Input material below:

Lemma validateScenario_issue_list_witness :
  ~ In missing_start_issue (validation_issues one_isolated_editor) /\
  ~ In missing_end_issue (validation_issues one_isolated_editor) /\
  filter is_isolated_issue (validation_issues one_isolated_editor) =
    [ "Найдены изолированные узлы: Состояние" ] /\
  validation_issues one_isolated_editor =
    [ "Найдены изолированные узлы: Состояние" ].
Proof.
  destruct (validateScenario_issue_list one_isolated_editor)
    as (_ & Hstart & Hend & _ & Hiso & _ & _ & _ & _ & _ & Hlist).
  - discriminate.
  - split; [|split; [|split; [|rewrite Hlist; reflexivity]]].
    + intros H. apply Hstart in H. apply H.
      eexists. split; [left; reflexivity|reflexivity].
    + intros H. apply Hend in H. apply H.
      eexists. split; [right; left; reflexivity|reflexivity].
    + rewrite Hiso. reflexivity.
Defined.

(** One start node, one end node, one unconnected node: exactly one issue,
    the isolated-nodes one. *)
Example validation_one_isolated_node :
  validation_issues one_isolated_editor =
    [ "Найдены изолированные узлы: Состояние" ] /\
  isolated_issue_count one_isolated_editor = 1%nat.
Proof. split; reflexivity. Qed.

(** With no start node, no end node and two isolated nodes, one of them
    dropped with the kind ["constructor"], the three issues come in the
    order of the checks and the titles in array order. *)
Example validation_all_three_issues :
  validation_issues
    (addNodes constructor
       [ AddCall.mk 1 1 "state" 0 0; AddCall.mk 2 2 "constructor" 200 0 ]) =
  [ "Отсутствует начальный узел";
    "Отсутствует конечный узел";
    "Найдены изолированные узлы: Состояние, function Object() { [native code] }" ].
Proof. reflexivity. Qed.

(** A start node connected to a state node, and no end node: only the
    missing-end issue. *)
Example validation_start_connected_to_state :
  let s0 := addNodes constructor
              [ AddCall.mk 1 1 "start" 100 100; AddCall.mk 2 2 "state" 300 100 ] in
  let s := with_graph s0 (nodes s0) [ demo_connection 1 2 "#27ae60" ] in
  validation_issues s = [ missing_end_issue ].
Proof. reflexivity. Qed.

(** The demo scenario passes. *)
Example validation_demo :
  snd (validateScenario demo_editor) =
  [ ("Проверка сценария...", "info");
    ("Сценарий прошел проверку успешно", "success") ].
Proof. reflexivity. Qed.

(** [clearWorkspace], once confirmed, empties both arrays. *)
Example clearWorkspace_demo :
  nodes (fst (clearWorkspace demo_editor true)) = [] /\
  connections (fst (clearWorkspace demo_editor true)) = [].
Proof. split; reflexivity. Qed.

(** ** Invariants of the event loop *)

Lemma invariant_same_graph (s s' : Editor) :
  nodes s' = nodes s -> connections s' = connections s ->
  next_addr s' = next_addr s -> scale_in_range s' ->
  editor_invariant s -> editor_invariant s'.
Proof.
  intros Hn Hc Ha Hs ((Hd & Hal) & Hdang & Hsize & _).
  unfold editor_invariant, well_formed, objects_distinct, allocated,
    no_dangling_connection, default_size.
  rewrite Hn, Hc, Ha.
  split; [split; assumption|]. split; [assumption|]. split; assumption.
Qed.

End of Input material.
Input material below:

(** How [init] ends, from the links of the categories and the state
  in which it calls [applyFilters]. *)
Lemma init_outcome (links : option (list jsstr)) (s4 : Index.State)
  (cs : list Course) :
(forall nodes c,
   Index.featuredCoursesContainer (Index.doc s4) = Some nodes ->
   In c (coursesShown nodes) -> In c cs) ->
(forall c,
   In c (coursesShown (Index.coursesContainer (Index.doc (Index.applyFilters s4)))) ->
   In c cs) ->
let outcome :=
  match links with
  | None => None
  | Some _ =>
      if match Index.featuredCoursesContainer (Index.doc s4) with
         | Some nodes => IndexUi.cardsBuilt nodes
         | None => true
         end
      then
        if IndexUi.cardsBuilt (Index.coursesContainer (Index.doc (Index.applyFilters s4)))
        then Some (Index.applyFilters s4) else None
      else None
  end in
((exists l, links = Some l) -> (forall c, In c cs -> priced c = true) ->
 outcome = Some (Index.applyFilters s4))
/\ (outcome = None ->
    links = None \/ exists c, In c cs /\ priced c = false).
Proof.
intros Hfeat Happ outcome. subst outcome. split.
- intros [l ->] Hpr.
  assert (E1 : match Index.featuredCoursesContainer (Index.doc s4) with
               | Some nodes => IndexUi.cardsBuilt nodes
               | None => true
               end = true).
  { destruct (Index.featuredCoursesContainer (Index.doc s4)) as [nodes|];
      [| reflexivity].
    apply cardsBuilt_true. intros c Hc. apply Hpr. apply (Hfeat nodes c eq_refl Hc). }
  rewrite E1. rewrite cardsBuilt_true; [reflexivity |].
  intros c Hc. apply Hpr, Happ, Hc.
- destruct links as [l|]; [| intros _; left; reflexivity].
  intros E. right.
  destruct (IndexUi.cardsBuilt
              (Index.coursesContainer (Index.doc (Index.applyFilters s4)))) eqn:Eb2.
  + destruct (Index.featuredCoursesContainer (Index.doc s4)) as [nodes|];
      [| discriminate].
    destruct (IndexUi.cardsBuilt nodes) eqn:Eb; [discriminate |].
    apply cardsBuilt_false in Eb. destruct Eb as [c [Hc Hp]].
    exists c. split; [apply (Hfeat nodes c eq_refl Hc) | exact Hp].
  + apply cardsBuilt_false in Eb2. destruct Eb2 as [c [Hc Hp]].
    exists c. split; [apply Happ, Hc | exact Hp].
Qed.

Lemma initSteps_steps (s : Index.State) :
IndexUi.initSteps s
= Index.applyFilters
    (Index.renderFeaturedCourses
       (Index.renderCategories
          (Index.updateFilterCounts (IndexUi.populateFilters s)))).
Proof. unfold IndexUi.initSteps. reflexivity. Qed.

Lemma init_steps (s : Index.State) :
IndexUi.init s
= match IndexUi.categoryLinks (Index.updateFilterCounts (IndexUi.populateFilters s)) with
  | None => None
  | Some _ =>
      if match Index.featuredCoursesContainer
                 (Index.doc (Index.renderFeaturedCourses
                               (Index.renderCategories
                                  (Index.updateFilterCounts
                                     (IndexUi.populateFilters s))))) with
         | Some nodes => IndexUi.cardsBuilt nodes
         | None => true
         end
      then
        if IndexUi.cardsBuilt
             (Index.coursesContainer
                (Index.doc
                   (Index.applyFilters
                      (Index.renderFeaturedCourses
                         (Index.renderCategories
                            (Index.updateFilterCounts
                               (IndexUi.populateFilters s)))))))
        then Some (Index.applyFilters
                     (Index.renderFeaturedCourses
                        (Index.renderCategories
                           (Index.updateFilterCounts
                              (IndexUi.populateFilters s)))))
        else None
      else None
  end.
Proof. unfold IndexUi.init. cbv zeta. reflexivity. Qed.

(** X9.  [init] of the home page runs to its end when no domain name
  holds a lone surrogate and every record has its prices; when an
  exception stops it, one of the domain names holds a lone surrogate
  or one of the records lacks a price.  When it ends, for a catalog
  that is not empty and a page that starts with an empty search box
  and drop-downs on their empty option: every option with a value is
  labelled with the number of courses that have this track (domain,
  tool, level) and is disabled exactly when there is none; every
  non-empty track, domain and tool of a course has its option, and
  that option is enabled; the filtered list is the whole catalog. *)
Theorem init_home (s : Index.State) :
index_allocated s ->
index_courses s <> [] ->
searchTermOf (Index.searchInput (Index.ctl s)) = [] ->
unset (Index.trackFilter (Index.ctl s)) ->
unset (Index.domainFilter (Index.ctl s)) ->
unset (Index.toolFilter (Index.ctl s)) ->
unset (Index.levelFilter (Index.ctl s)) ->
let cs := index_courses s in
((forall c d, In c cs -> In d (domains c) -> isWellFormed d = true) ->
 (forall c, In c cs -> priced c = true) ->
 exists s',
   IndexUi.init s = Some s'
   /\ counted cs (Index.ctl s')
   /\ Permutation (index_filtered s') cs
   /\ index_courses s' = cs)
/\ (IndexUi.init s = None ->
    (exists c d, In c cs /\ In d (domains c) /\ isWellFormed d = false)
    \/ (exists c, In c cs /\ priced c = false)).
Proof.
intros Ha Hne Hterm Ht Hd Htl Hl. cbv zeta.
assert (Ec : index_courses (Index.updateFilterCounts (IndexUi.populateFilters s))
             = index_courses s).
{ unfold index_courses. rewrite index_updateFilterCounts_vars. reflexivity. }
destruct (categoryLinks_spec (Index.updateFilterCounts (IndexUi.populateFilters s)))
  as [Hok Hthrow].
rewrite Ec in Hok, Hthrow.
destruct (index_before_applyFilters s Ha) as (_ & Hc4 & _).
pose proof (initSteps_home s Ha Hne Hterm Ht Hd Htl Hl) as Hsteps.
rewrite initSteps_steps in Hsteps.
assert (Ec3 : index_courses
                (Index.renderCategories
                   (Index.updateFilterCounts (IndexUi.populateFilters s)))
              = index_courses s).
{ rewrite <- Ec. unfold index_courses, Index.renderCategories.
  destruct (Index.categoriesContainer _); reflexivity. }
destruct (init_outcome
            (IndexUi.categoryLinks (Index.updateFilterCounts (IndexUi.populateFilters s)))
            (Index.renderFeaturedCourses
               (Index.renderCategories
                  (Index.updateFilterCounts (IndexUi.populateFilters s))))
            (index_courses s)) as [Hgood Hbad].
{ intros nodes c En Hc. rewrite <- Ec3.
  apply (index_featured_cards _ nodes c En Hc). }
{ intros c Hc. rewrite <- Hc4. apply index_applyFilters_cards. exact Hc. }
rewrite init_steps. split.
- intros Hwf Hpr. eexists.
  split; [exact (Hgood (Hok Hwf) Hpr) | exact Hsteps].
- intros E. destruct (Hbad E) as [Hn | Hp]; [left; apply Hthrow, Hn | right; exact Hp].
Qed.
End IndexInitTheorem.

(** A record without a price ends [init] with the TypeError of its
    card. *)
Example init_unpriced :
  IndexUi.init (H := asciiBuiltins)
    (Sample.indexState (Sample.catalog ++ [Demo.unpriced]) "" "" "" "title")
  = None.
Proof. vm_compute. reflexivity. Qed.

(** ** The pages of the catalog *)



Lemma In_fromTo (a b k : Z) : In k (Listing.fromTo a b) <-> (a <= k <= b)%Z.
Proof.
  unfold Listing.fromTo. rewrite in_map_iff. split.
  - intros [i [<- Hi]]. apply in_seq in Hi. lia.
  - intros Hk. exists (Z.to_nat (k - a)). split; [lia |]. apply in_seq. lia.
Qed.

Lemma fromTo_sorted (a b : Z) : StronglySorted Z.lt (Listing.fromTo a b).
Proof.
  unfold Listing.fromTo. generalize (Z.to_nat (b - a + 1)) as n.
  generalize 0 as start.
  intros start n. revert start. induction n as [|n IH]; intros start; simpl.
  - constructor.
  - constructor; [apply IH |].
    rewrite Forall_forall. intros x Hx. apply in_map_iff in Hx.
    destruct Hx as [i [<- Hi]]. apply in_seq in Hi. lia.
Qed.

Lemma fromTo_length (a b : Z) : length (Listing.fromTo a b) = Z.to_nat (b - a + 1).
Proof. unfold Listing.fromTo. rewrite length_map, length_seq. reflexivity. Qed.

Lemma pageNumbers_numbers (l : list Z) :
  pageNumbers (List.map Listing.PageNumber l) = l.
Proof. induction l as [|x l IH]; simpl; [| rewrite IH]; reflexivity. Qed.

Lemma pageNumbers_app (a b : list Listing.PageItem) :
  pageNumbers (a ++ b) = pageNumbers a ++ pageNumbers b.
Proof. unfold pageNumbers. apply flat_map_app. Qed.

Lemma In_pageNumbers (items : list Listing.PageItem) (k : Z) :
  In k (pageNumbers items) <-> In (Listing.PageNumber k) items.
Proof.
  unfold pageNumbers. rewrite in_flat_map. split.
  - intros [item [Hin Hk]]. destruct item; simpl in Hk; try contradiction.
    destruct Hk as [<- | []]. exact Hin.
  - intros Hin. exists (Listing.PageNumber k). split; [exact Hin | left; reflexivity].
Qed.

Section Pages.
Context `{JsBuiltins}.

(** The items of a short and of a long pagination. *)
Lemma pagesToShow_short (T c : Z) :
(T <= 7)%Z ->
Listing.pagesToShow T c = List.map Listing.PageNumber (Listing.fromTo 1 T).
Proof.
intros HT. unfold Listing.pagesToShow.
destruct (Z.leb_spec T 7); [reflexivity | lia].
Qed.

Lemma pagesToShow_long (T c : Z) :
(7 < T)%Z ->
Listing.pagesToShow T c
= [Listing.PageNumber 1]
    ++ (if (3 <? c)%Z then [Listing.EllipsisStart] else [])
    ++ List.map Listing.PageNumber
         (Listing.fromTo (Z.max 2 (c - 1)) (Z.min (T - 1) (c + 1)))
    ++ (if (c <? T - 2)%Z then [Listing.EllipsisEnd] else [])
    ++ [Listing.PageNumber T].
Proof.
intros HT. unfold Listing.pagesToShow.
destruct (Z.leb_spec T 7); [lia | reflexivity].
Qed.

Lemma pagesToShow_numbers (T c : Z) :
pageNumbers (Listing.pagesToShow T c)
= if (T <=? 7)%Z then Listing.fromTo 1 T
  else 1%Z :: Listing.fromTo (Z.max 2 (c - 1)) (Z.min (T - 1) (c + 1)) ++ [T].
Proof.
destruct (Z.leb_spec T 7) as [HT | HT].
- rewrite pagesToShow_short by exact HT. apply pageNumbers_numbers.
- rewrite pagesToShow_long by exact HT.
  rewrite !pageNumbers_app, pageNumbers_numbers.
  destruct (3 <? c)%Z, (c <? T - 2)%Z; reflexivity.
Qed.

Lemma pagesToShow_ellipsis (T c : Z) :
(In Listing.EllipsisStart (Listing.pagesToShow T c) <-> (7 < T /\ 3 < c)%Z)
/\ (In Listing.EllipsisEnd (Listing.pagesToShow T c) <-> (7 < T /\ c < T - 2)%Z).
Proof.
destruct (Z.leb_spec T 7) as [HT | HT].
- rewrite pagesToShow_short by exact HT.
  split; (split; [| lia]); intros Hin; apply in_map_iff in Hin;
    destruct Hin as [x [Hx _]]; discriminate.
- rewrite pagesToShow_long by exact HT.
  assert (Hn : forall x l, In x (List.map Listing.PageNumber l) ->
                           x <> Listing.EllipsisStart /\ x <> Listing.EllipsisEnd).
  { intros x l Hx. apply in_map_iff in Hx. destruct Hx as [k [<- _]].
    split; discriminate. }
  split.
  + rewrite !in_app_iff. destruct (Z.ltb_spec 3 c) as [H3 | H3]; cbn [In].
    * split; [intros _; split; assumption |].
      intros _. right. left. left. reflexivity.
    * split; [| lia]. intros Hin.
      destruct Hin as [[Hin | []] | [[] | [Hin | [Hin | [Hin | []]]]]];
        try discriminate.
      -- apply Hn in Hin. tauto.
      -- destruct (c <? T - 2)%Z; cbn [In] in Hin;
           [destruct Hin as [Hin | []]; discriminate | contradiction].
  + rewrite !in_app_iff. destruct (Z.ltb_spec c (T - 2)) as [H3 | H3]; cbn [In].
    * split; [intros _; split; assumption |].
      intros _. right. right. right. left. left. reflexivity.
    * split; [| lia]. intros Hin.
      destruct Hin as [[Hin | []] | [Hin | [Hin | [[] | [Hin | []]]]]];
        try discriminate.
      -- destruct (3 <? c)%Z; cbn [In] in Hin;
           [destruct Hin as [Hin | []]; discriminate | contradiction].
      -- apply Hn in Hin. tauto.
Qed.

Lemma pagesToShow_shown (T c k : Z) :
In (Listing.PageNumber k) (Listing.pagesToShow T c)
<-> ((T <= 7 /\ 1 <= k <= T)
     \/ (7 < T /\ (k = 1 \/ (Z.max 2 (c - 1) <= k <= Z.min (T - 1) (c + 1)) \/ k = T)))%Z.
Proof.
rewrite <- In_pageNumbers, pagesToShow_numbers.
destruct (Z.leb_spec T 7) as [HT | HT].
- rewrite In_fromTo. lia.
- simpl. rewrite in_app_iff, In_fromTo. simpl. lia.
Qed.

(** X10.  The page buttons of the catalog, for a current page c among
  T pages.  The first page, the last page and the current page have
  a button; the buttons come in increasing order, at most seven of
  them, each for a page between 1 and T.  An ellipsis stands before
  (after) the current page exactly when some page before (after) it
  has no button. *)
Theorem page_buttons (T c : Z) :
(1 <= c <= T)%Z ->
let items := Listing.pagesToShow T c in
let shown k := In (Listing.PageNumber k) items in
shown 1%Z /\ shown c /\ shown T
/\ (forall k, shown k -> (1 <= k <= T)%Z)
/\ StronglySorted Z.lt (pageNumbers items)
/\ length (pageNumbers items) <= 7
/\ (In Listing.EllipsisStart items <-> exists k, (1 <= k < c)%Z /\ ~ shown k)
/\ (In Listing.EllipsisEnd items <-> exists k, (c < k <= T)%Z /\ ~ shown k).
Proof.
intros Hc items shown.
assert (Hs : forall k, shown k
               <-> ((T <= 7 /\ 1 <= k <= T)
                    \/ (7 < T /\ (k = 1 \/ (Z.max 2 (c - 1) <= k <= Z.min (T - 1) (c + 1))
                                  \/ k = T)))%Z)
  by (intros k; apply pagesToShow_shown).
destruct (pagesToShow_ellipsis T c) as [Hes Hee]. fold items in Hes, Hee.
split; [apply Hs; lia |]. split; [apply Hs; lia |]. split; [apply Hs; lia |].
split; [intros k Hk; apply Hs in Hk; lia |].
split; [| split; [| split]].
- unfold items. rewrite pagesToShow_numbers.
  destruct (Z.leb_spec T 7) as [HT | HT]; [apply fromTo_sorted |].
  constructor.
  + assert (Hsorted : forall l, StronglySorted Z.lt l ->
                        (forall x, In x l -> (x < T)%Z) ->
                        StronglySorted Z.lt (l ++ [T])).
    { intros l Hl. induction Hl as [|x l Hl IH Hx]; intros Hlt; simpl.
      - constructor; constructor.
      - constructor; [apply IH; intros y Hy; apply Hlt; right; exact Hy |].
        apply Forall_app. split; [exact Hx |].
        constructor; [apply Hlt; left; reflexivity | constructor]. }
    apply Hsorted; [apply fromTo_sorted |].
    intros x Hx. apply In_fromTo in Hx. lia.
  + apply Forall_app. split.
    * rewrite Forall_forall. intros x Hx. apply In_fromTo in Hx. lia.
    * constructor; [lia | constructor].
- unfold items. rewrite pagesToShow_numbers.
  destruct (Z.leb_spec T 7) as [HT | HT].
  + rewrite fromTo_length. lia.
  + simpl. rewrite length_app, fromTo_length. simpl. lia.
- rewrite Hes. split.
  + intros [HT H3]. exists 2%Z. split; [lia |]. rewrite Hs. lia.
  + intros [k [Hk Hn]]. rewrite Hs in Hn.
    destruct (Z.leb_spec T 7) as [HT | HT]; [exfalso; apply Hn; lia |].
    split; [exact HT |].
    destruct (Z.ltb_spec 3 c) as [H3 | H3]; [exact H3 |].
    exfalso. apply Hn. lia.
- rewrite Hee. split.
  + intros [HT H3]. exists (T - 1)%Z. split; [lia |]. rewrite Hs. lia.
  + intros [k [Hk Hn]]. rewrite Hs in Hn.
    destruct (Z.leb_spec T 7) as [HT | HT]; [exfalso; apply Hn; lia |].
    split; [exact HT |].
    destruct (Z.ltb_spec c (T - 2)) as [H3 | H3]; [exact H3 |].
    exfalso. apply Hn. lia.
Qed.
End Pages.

End of Input material.
Input material below:

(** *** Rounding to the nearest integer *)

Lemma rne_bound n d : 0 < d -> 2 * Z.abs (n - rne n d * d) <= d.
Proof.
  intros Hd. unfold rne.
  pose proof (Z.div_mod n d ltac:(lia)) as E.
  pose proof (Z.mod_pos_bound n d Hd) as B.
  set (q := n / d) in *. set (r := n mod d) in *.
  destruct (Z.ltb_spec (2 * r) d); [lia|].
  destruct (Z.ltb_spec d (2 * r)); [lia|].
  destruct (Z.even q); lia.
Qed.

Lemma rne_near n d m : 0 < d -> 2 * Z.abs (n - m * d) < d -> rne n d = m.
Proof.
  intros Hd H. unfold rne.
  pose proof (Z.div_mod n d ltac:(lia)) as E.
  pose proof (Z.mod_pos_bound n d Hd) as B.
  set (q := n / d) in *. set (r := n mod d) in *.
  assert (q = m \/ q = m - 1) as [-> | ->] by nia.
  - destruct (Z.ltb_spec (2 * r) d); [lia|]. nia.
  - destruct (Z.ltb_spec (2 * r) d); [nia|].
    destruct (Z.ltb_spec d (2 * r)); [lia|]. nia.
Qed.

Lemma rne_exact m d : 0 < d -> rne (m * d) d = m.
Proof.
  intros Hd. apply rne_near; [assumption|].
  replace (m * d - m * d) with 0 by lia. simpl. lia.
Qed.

End of Input material.

__Task goal__.
Whenever the string "exactly" shows up in a line above, copy that line.

__Response area__.
(** One start node, one end node, one unconnected node: exactly one issue,
  tool, level) and is disabled exactly when there is none; every
  (after) the current page exactly when some page before (after) it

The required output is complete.